Para não ser presa, ela teve que pagar uma fiança. O homem que vendeu os medicamentos passou a ameaçá-la e a notícia do aborto se espalhou pela cidade.
“Depois de tudo isso, eu recebi ameaças do rapaz que vendeu a medicação, recebi chantagens de familiares. Os médicos da minha cidade sabem o que aconteceu e não me tratam tão bem”, conta.
Sem recursos para pagar um advogado, Juliana está sendo representada na Justiça pela Defensoria Pública de São Paulo. No mês passado, um pedido para arquivar o processo foi negado pelo Tribunal de Justiça de São Paulo. A Defensoria disse que vai recorrer ao Superior Tribunal de Justiça (STJ).
Mas, independentemente da decisão judicial, Juliana diz que já se sente “julgada” e “condenada” pela sociedade.
“Muita gente que me olha torto, algumas lembram do fato, me tratam mal. Eu tenho medo de ser condenada por um crime que eu não fiz. Porque eu acho que é o meu corpo. Eu tenho direito sobre o meu corpo”, afirma.
“É muita acusação e pouco amparo. A gente tenta operar e não pode (pelo SUS). A prevenção, tanto da camisinha quanto a pílula, é 99% seguro. Mas e aquele 1%? E quando acontece e você não quer?”, questiona.
Centenas de processos iguais ao da Juliana
A história de Juliana não é um fato isolado. Centenas de processos contra mulheres acusadas de abortar tramitam na Justiça de todos os Estados.
De acordo com um levantamento feito pelo Portal Catarinas nos tribunais de justiça em 2017, 18 Estados registraram 331 processos criminais pela prática de autoaborto – aborto provocado pela gestante ou com o consentimento delas.
Conforme a pesquisa, São Paulo é o Estado com o maior número de processos por aborto provocado pela gestante – foram 250 entre 2015 a 2017, um aumento de 25% no período.
A defensora Ana Rita Prata, coordenadora do Núcleo de Promoção dos Direitos da Mulher da Defensoria Pública de São Paulo, disse à BBC Brasil que, em 70% dos casos, essas mulheres são denunciadas por um profissional de saúde após buscar ajuda nos hospitais.
Quando a denúncia não é feita pelo médico ou enfermeiro que atende na emergência, quem chama a polícia é um familiar ou vizinho, segundo a defensora.
“A prática acontece, todo mundo sabe, mas aquelas mulheres que chegam ao sistema de justiça é por uma denúncia de alguém da sua confiança ou de alguém que deveria cuidar e não julgar”, afirmou à BBC Brasil.
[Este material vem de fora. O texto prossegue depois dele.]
(** * libpaper: the paper catalogue of [libpaper/paper.c]

    A shallow embedding of [paper.c] and of the library functions it calls
    (the C library's ctype, string, [getline] and [strtod] functions, and
    gnulib's [hash] module), followed by the properties of the catalogue
    and of the default-paper resolvers. *)

From Stdlib Require Import ZArith List Bool Ascii String Lia Permutation.
From Stdlib Require Import Floats.SpecFloat.
Import ListNotations.

Local Open Scope string_scope.
Local Open Scope Z_scope.

(** ** C library: characters and strings *)

Module CLib.

(** The value of a [char] read as [unsigned char]. *)
Definition uchar (c : ascii) : Z := Z.of_N (N_of_ascii c).

(** [isspace] in the C locale: space, \t, \n, \v, \f, \r. *)
Definition isspace (c : ascii) : bool :=
  (uchar c =? 32) || ((9 <=? uchar c) && (uchar c <=? 13)).

Definition isdigit (c : ascii) : bool :=
  (48 <=? uchar c) && (uchar c <=? 57).

(** [tolower] in the C locale, on the [unsigned char] value. *)
Definition tolower (c : ascii) : Z :=
  if (65 <=? uchar c) && (uchar c <=? 90) then uchar c + 32 else uchar c.

(** A C string is the bytes before the first NUL: [cstr] is what a
    [char *] pointing at the buffer [s] denotes. *)
Fixpoint cstr (s : string) : string :=
  match s with
  | EmptyString => EmptyString
  | String c r => if (uchar c =? 0) then EmptyString else String c (cstr r)
  end.
Definition assertClientEmailAddressIsValid (clientEmailAddress : nullable string)
  : completion unit :=
  if isEmptyString clientEmailAddress
  then Throw (InvalidOrderError "client email address has to be defined")
  else if negb (EMAIL_REGEX_test clientEmailAddress)
  then Throw (InvalidOrderError
                ("invalid client email address " ++ stringOf clientEmailAddress))
  else Return tt.

Definition assertTypeIsValid (type : nullable string) (isAdmin : bool)
  : completion unit :=
  if isEmptyString type
  then Throw (InvalidOrderError "order type has to be defined")
  else if negb (includesString OrderType.keys type)
  then Throw (InvalidOrderError ("unknown order type " ++ stringOf type))
  else if strictEqualString type (Value OrderType.RESERVATION) && negb isAdmin
  then Throw (InvalidUserError "RESERVATION order type requires to be ADMIN")
  else Return tt.

Definition assertProductsAreValid (products : list ProductIdWithQuantity.t)
  : completion unit :=
  if isEmptyArray products
  then Throw (InvalidOrderError "an order must have at least one product")
  else
    forEach
      (fun productWithQuantity =>
         if ProductIdWithQuantity.quantity productWithQuantity <? 1
         then Throw (InvalidOrderError
                       ("product quantity "
                        ++ numberToString (ProductIdWithQuantity.quantity productWithQuantity)
                        ++ " has to be positive"))
         else Return tt)
      products.

(** The test each of the three date checks runs over the closing
    periods, with the message of the check. *)
Definition assertOutsideClosingPeriods
  (closingPeriods : list ClosingPeriodInterface.t) (date : Date) (message : string)
  : completion unit :=
  forEach
    (fun closingPeriod =>
       if (JsDate.getTime (ClosingPeriodInterface.startDate closingPeriod)
           <=? JsDate.getTime date)
          && (JsDate.getTime date
              <=? JsDate.getTime (ClosingPeriodInterface.endDate closingPeriod))
       then Throw (InvalidOrderError message)
       else Return tt)
    closingPeriods.
(** * mapthens: the scrape / geocode / cache pipeline

    A shallow embedding of the Go code of the repository:

    - the interactive server ([server/main.go]: [geocodeAddress],
      [scrapeEvents], [saveEventsToFile], [loadEventsFromFile],
      [getEvents]) in [Module Server];
    - the batch scraper ([mapthens-endpoints/scraper/scraper.go]:
      [geocodeAddress], [scrapeEvents]) in [Module Scraper];
    - the request handlers that call [getEvents] at the same time, under
      its mutex, in [Module Callers];
    - the check of the launcher, [run.sh].

    Go values are modelled as the code has them: a Go [string] is a byte
    string ([String.string]), a [float64] is a primitive float, a slice
    [[]Event] is a list (the nil slice and the empty slice are both [[]]),
    an [error] result is an [option] of an error value.  Everything outside
    the process (environment variables, the clock, the two remote HTTP
    services, the success of a file write) is collected in a [World]; every
    effect the code performs on the outside is recorded in a trace, log
    output apart. *)

From Stdlib Require Import String Ascii List Bool Arith NArith ZArith Lia.
From Stdlib Require Import Floats.PrimFloat.
From Stdlib Require Import Permutation.
Import ListNotations.
Open Scope string_scope.
Open Scope list_scope.

Set Implicit Arguments.

(** ** Go strings *)

Module GoStrings.

(** [strings.HasPrefix(s, prefix)]. *)
Definition HasPrefix (s prefix : string) : bool := String.prefix prefix s.

Definition code (c : ascii) : N := N_of_ascii c.

(** The one-byte white space of [strings.TrimSpace] (its [asciiSpace]
    table): tab, line feed, vertical tab, form feed, carriage return,
    space. *)
Definition asciiSpace (c : ascii) : bool :=
  let n := code c in
  ((9 <=? n) && (n <=? 13) || (n =? 32))%N.

(** The white space runes of [unicode.IsSpace] that take two bytes in
    UTF-8: U+0085 and U+00A0. *)
Definition space2 (a b : ascii) : bool :=
  ((code a =? 194) && ((code b =? 133) || (code b =? 160)))%N.

(** Those that take three bytes: U+1680, U+2000 to U+200A, U+2028,
    U+2029, U+202F, U+205F and U+3000. *)
Definition space3 (a b c : ascii) : bool :=
  let x := code a in let y := code b in let z := code c in
  ((x =? 225) && (y =? 154) && (z =? 128)
   || (x =? 226) && (y =? 128)
      && ((128 <=? z) && (z <=? 138) || (z =? 168) || (z =? 169) || (z =? 175))
   || (x =? 226) && (y =? 129) && (z =? 159)
   || (x =? 227) && (y =? 128) && (z =? 128))%N.

(** Removes the white space runes at the front of [s]; with [back] the
    bytes of [s] are those of a reversed string, so that the bytes of a
    rune come last byte first. *)
Fixpoint trimFront (back : bool) (s : string) : string :=
  match s with
  | EmptyString => EmptyString
  | String a r =>
      if asciiSpace a then trimFront back r
      else
        match r with
        | String b r2 =>
            if (if back then space2 b a else space2 a b)
            then trimFront back r2
            else
              match r2 with
              | String c r3 =>
                  if (if back then space3 c b a else space3 a b c)
                  then trimFront back r3
                  else s
              | EmptyString => s
              end
        | EmptyString => s
        end
  end.

Definition reverse (s : string) : string :=
  string_of_list_ascii (rev (list_ascii_of_string s)).

(** [strings.TrimSpace(s)]: [s] without its leading and trailing white
    space, as defined by Unicode. *)
Definition TrimSpace (s : string) : string :=
  reverse (trimFront true (reverse (trimFront false s))).

End GoStrings.

Import GoStrings.

(** ** Data structures *)

(** [type Event struct], the same in both programs. *)
Record Event : Type := mkEvent {
  Date : string;
  Datetime : string;
  Category : string;
  Title : string;
  EventLink : string;
  Venue : string;
  Address : string;
  Description : string;
  Latitude : float;
  Longitude : float
}.

(** One feature of the geocoding response: [Geometry.Coordinates], a
    [[2]float64] holding longitude then latitude. *)
Record Feature : Type := mkFeature {
  Coordinates0 : float;
  Coordinates1 : float
}.

(** [MapboxResponse] (server) and [Response] (scraper). *)
Record MapboxResponse : Type := mkMapboxResponse {
  Features : list Feature
}.

(** What the callback of [scrapeEvents] reads from one selected event row
    (a [*goquery.Selection]): [Attr] gives [None] when the attribute (or the
    element) is missing, [Text] gives the empty string when nothing
    matches. *)
Record Row : Type := mkRow {
  (** [Find("time.tribe-events-calendar-list__event-datetime").Attr("datetime")] *)
  time_datetime_attr : option string;
  (** [Find(".tribe-events-calendar-list__event-datetime").Text()] *)
  datetime_text : string;
  (** [Find(".tribe-events-event-categories a").Text()] *)
  categories_text : string;
  (** [Find(".tribe-events-calendar-list__event-title").Text()] *)
  title_text : string;
  (** [Find(".tribe-events-calendar-list__event-title-link").Attr("href")] *)
  title_link_href : option string;
  (** [Find(".tribe-events-calendar-list__event-venue-title").Text()] *)
  venue_title_text : string;
  (** [Find(".tribe-events-calendar-list__event-venue-address").Text()] *)
  venue_address_text : string;
  (** [Find(".tribe-events-calendar-list__event-description p").Text()] *)
  description_text : string
}.

(** A parsed listing document: the rows selected by
    [".tribe-common-g-row.tribe-events-calendar-list__event-row"], in
    document order. *)
Definition Document : Type := list Row.

(** The value of an [Attr] call whose existence flag is dropped
    ([eventLink, _ := ...]): the empty string when missing. *)
Definition attr_or_empty (a : option string) : string :=
  match a with
  | Some v => v
  | None => ""
  end.

(** ** Errors *)

(** The errors of the two programs, one constructor per [fmt.Errorf] (or
    library error) of the source, named after the taxonomy of the
    specification. *)
Inductive error : Type :=
  | ConfigurationError            (* "MAPBOX_ACCESS_TOKEN not set" *)
  | TransportError                (* "error making request: ..." *)
  | UpstreamError (status : Z)    (* "non-200 status code: ..." *)
  | DecodeError                   (* "error decoding json response: ..." *)
  | NotFoundError                 (* "number of features returned was zero" *)
  | FetchError                    (* "failed to fetch events page: ..." *)
  | FetchStatusError (status : Z) (* "received non-200 status code: ..." *)
  | ParseError                    (* "failed to parse HTML: ..." *)
  | FileNotFound                  (* os.ReadFile: no such file *)
  | FileDecodeError               (* json.Unmarshal failed *)
  | MarshalError                  (* json.MarshalIndent failed *)
  | WriteError.                   (* os.WriteFile failed *)

(** ** The outside world *)

(** The outcome of [http.Get]: a transport error, or a response with its
    status code and its body as the decoder of the caller reads it. *)
Inductive http_result (A : Type) : Type :=
  | NetworkFailure
  | HttpResponse (StatusCode : Z) (Body : A).
Arguments NetworkFailure {A}.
Segundo a defensora, denunciar pacientes após o atendimento viola a ética médica. Ela é autora de um pedido na justiça para anular 30 ações penais de mulheres denunciadas por profissionais de saúde. O Tribunal de Justiça de São Paulo (TJ-SP) negou o pedido e a Defensoria de São Paulo disse que vai recorrer ao Superior Tribunal de Justiça (STJ).
“A denúncia viola o dever ético de sigilo de qualquer dos profissionais de saúde. Nesses casos que encontramos, foram médicos, enfermeiros e assistentes sociais. Os conselhos de classe dessas três profissões são enfáticos em dizer que é dever ético manter o sigilo, não só não revelando o fato, mas também não entregando documentos sigilosos.”